When our government first started releasing Dietary Guidelines for Americans in the early 1970s, they did with the alleged premise of helping people find and eat nutritious food in order to avoid malnutrition. Unfortunately, from the moment they were released we started to see irreparable damage to the way that Americans eat. These are the guidelines that helped create the notions that ‘fat makes you fat’ and ‘eating cholesterol clogs your arteries.’ While the difficulty of conducting good nutritional science makes it almost impossible to come to accurate conclusions about which foods make us healthy and which ones make us sick, that didn’t stop the government from pouncing on unsettled science to create recommendations that have created ripple effects everywhere from the classroom to the grocery store.

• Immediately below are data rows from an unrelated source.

(** The product of the sizes [s1 * ... * sn]; the empty product is [1]. *)
Definition size_product (exampleSets : list (list string)) : nat :=
  foldr Nat.mul 1 (length <$> exampleSets).

(** The mathematical cartesian product, as the property of the
    specification has it: a tuple belongs to it when it has one component
    per set, the i-th component taken from the i-th set. *)
Definition in_product (t : list string) (exampleSets : list (list string)) : Prop :=
  Forall2 (λ v s, v ∈ s) t exampleSets.

(** Row-major enumeration of the cartesian product, first variable
    slowest; the product of no sets is the one empty tuple. *)
Fixpoint row_major (exampleSets : list (list string)) : list (list string) :=
  match exampleSets with
  | [] => [[]]
  | head :: tail => flat_map (λ v, map (cons v) (row_major tail)) head
  end.

(** *** The loops as list expressions *)

Lemma append_singletons_eq result head :
  append_singletons result head = result ++ map (λ item, [item]) head.
Proof.
  unfold append_singletons. revert result.
  induction head as [|item head IH]; intros result; simpl.
  - by rewrite app_nil_r.
  - rewrite IH. by rewrite <- app_assoc.
Qed.

Lemma append_row_eq (item : string) result sub :
  foldl (λ result subitem, result ++ [item :: subitem]) result sub
  = result ++ map (cons item) sub.
Proof.
  revert result. induction sub as [|t sub IH]; intros result; simpl.
  - by rewrite app_nil_r.
  - rewrite IH. by rewrite <- app_assoc.
Qed.

Lemma append_prefixed_eq result head sub :
  append_prefixed result head sub
  = result ++ flat_map (λ item, map (cons item) sub) head.
Proof.
  unfold append_prefixed. revert result.
  induction head as [|item head IH]; intros result; simpl.
  - by rewrite app_nil_r.
  - rewrite IH, append_row_eq. by rewrite <- app_assoc.
Qed.

Lemma flat_map_nil_sub (head : list string) :
  flat_map (λ item : string, map (cons item) ([] : list (list string))) head = [].
Proof. induction head; simpl; auto. Qed.

Lemma flat_map_unit_sub (head : list string) :
  flat_map (λ item : string, map (cons item) [[]]) head = map (λ item, [item]) head.
Proof. induction head; simpl; f_equal; auto. Qed.

(** One set: the single-set branch fills [result], and the general loops
    that follow add nothing because [GetInputSets(tail)] is empty. *)
Lemma GetInputSets_single head :
  GetInputSets [head] = map (λ item, [item]) head.
Proof.
  simpl. rewrite append_prefixed_eq, append_singletons_eq, flat_map_nil_sub.
  by rewrite app_nil_r.
Qed.

(** Two sets or more: only the general loops contribute. *)
Lemma GetInputSets_step head next rest :
  GetInputSets (head :: next :: rest)
  = flat_map (λ item, map (cons item) (GetInputSets (next :: rest))) head.
Proof.
  change (GetInputSets (head :: next :: rest))
    with (append_prefixed [] head (GetInputSets (next :: rest))).
  by rewrite append_prefixed_eq.
Qed.

Lemma GetInputSets_row_major exampleSets :
  exampleSets ≠ [] → GetInputSets exampleSets = row_major exampleSets.
Proof.
  induction exampleSets as [|head tail IH]; [done|]. intros _.
  destruct tail as [|next rest].
  - rewrite GetInputSets_single. simpl. by rewrite flat_map_unit_sub.
  - rewrite GetInputSets_step. rewrite IH by done. reflexivity.
Qed.

(** *** The row-major enumeration is the cartesian product *)

Lemma row_major_length exampleSets :
  length (row_major exampleSets) = size_product exampleSets.
Proof.
  induction exampleSets as [|head tail IH]; [done|].
  change (size_product (head :: tail)) with (length head * size_product tail).
  rewrite <- IH. clear IH. simpl.
  induction head as [|v head IHh]; simpl; [done|].
  by rewrite length_app, length_map, IHh.
Qed.
(** An occurrence cannot reach over a character the pattern does not have. *)
Lemma prefix_blocked (p k : string) (c : ascii) (x : string) :
  String.prefix p k = false -> has_char c p = false ->
  String.prefix p (k +:+ String c x) = false.
Proof.
  intros Hk Hc. destruct (String.prefix p (k +:+ String c x)) eqn:E; [|done].
  apply prefix_app_cases in E as [E|(q & -> & Hq)]; [congruence|].
  destruct q as [|b q].
  - by rewrite string_app_nil_r, prefix_refl in Hk.
  - cbn in Hq. destruct (ascii_dec b c) as [->|]; [|done].
    by rewrite has_char_app in Hc.
Qed.

Lemma contains_blocked (p a b : string) (c : ascii) :
  contains p a = false -> contains p b = false -> has_char c p = false ->
  contains p (a +:+ String c b) = false.
Proof.
  intros Ha Hb Hc. induction a as [|k a IH].
  - rewrite string_app_nil_l, contains_cons, Hb, orb_false_r.
    apply (prefix_blocked p "" c b); [by apply contains_prefix|done].
  - change (String k a +:+ String c b) with (String k (a +:+ String c b)).
    rewrite contains_cons. rewrite contains_cons in Ha.
    apply orb_false_elim in Ha as [Hp Ha]. rewrite (IH Ha), orb_false_r.
    by apply (prefix_blocked p (String k a) c b).
Qed.

Lemma replace_first_past (p new k : string) (c : ascii) (x : string) :
  contains p k = false -> has_char c p = false ->
  replace_first p new (k +:+ String c x) = k +:+ String c (replace_first p new x).
Proof.
  intros Hk Hc. induction k as [|b k IH].
  - rewrite string_app_nil_l, replace_first_eq.
    pose proof (prefix_blocked p "" c x (contains_prefix _ _ Hk) Hc) as Hb.
    rewrite string_app_nil_l in Hb. by rewrite Hb.
  - change (String b k +:+ String c x) with (String b (k +:+ String c x)).
    rewrite replace_first_eq.
    rewrite contains_cons in Hk. apply orb_false_elim in Hk as [Hp Hk].
    change (String b (k +:+ String c x)) with (String b k +:+ String c x) at 1.
    rewrite (prefix_blocked p (String b k) c x Hp Hc). by rewrite (IH Hk).
Qed.

(** An occurrence ends with the last character of the pattern. *)
Lemma prefix_end (p k : string) (c : ascii) :
  String.prefix p k = false -> last_char p <> Some c ->
  String.prefix p (k +:+ String c "") = false.
Proof.
  intros Hk Hc. destruct (String.prefix p (k +:+ String c "")) eqn:E; [|done].
  apply prefix_app_cases in E as [E|(q & -> & Hq)]; [congruence|].
  destruct q as [|b q].
  - by rewrite string_app_nil_r, prefix_refl in Hk.
  - cbn in Hq. destruct (ascii_dec b c) as [->|]; [|done].
    apply prefix_nil_r in Hq as ->. by rewrite last_char_app in Hc.
Qed.

Lemma contains_end (p a : string) (c : ascii) :
  contains p a = false -> last_char p <> Some c ->
  contains p (a +:+ String c "") = false.
Proof.
  intros Ha Hc. induction a as [|k a IH].
  - rewrite string_app_nil_l, contains_cons, Ha, orb_false_r.
    apply (prefix_end p "" c); [by apply contains_prefix|done].
  - change (String k a +:+ String c "") with (String k (a +:+ String c "")).
    rewrite contains_cons. rewrite contains_cons in Ha.
    apply orb_false_elim in Ha as [Hp Ha]. rewrite (IH Ha), orb_false_r.
    by apply (prefix_end p (String k a) c).
Qed.

(** The leftmost occurrence of a pattern whose first character does not
    occur again in it. *)
Lemma replace_first_at (a : ascii) (p new t r : string) :
  has_char a p = false -> contains (String a p) t = false ->
  replace_first (String a p) new (t +:+ String a p +:+ r) = t +:+ new +:+ r.
Proof.
  intros Ha Ht. induction t as [|b t IH].
  - rewrite ?string_app_nil_l, ?string_app_cons. rewrite replace_first_eq.
    change (String a (p +:+ r)) with (String a p +:+ r).
    by rewrite prefix_app_self, skip_app.
  - change (String b t +:+ String a p +:+ r) with (String b (t +:+ String a p +:+ r)).
    rewrite replace_first_eq.
    rewrite contains_cons in Ht. apply orb_false_elim in Ht as [Hp Ht].
    change (String b (t +:+ String a p +:+ r)) with (String b t +:+ String a (p +:+ r)) at 1.
    destruct (String.prefix (String a p) (String b t +:+ String a (p +:+ r))) eqn:E.
    + apply prefix_app_cases in E as [E|(q & Hq & Hpre)]; [congruence|].
      destruct q as [|c q].
      * rewrite string_app_nil_r in Hq. by rewrite Hq, prefix_refl in Hp.
      * cbn in Hpre. destruct (ascii_dec c a) as [->|]; [|done].
        cbn in Hq. injection Hq as _ ->. by rewrite has_char_app in Ha.
    + by rewrite (IH Ht).
Qed.

Lemma embed_images_none (markdown : string) (image_urls : list string) :
  contains image_placeholder markdown = false ->
  embed_images markdown image_urls = markdown.
Proof.
  intros Hc. induction image_urls as [|url urls IH]; [done|].
  unfold embed_images in *. cbn [fold_left]. by rewrite replace_first_none.
Qed.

The earliest research on nutrition (which became the basis of the first dietary guidelines) was driven primarily by epidemiological studies and food frequency questionnaires. Epidemiologic studies are great to help us come up with hypotheses to test in order to prove a cause and effect relationship, but it doesn’t take a Nobel Laureate to recognize that correlation does not equal causation. And have you ever filled out a food frequency questionnaire? These notoriously unreliable surveys ask you to attempt to quantify your dietary habits over the past weeks and months, a task that essentially no one is able to do precisely.
But despite the absence of strong evidence, Dietary Guidelines were released and this became subject to the same slow moving change as every other long document codified by the federal government. These guidelines need to be recognized for what they are: a political document that’s as much the result of lobbying and dealmaking as it is a reflection of the best evidence about the type of foods that make us healthy and unhealthy.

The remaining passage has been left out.